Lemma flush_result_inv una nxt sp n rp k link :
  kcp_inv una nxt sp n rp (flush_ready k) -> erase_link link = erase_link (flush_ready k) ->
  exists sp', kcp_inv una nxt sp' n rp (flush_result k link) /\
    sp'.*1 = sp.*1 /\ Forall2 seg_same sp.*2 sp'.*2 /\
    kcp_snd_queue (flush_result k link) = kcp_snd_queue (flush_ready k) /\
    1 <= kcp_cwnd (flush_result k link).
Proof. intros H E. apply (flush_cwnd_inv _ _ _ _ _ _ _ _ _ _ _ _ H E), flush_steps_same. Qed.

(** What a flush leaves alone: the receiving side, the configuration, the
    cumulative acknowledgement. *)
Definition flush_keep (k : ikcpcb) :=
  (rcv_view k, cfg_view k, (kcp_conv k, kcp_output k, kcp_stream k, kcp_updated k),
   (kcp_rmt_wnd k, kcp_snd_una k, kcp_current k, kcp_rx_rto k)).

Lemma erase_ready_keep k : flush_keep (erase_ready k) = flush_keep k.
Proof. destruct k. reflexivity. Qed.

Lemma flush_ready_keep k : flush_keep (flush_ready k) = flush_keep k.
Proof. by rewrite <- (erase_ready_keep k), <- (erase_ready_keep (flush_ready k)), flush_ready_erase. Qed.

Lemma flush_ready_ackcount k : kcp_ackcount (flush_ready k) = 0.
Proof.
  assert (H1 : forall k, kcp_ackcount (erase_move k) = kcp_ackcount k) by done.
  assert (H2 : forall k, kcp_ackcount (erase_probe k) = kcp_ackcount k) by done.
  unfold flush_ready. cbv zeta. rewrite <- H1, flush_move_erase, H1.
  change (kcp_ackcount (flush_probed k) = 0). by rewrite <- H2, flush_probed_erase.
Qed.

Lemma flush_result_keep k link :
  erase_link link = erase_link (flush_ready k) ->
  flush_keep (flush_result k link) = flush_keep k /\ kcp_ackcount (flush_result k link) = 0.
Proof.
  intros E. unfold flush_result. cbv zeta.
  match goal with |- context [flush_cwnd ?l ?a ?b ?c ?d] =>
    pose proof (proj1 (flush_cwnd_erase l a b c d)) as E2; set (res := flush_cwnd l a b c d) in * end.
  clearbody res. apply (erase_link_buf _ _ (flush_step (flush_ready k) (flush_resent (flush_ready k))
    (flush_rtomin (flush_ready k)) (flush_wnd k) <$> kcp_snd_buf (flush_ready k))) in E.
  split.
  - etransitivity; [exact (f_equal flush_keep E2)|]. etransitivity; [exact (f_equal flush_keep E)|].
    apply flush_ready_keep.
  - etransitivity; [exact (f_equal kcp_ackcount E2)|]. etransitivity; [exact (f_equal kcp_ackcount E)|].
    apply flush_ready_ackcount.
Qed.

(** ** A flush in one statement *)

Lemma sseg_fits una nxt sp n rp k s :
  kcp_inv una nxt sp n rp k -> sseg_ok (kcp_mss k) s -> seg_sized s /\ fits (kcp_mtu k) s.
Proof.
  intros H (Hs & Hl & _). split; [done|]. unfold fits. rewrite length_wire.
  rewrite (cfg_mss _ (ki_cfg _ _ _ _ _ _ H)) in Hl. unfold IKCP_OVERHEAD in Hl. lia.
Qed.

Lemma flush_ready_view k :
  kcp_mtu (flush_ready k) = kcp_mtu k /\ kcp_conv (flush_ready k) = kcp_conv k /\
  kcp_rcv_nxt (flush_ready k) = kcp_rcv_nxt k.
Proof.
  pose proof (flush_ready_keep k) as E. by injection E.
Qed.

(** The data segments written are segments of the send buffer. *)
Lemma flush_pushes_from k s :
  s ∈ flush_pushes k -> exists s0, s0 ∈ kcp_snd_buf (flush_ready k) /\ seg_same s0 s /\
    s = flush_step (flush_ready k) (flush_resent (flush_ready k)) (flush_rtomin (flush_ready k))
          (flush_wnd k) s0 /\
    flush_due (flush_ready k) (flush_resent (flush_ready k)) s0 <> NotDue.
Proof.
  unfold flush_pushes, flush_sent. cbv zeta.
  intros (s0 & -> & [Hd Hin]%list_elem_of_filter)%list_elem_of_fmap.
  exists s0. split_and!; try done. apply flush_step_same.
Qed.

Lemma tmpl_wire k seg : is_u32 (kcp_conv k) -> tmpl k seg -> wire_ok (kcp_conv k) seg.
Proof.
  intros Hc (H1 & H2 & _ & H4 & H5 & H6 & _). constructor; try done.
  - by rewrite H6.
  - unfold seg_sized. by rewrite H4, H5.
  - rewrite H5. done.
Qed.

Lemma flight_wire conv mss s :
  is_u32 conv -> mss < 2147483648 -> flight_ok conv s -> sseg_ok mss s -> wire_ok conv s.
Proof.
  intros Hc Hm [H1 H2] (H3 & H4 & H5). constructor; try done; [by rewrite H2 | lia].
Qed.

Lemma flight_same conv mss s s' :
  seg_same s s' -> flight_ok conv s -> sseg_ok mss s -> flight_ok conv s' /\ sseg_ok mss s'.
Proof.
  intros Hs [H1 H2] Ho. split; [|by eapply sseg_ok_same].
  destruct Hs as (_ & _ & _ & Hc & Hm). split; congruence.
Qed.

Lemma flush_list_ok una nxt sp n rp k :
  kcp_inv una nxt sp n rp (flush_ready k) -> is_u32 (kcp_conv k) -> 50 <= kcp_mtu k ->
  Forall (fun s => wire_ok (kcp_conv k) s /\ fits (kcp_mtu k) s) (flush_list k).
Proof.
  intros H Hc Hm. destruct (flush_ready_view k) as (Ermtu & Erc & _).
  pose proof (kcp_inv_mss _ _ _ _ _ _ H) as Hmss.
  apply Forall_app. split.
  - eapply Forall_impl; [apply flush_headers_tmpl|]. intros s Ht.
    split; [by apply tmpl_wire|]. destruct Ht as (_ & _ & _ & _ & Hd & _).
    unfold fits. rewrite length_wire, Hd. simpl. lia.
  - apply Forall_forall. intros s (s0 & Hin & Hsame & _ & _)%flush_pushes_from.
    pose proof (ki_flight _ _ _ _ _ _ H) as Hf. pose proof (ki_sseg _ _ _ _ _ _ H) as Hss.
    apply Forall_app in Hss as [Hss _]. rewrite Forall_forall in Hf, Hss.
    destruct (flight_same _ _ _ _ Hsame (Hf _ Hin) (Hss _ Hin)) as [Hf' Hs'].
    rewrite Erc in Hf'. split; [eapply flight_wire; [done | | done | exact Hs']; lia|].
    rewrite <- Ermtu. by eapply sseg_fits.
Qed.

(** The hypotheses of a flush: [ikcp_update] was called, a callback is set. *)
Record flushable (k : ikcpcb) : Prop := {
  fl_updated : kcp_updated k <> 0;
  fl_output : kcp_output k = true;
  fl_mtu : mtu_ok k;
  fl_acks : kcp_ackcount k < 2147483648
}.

====================

▶ Task statement
Output must consist only of the listing's lines from the first through the line with "sp'.*1 = sp.*1", reproduced word for word.

▶ Written answer
Lemma flush_result_inv una nxt sp n rp k link :
  kcp_inv una nxt sp n rp (flush_ready k) -> erase_link link = erase_link (flush_ready k) ->
  exists sp', kcp_inv una nxt sp' n rp (flush_result k link) /\
    sp'.*1 = sp.*1 /\ Forall2 seg_same sp.*2 sp'.*2 /\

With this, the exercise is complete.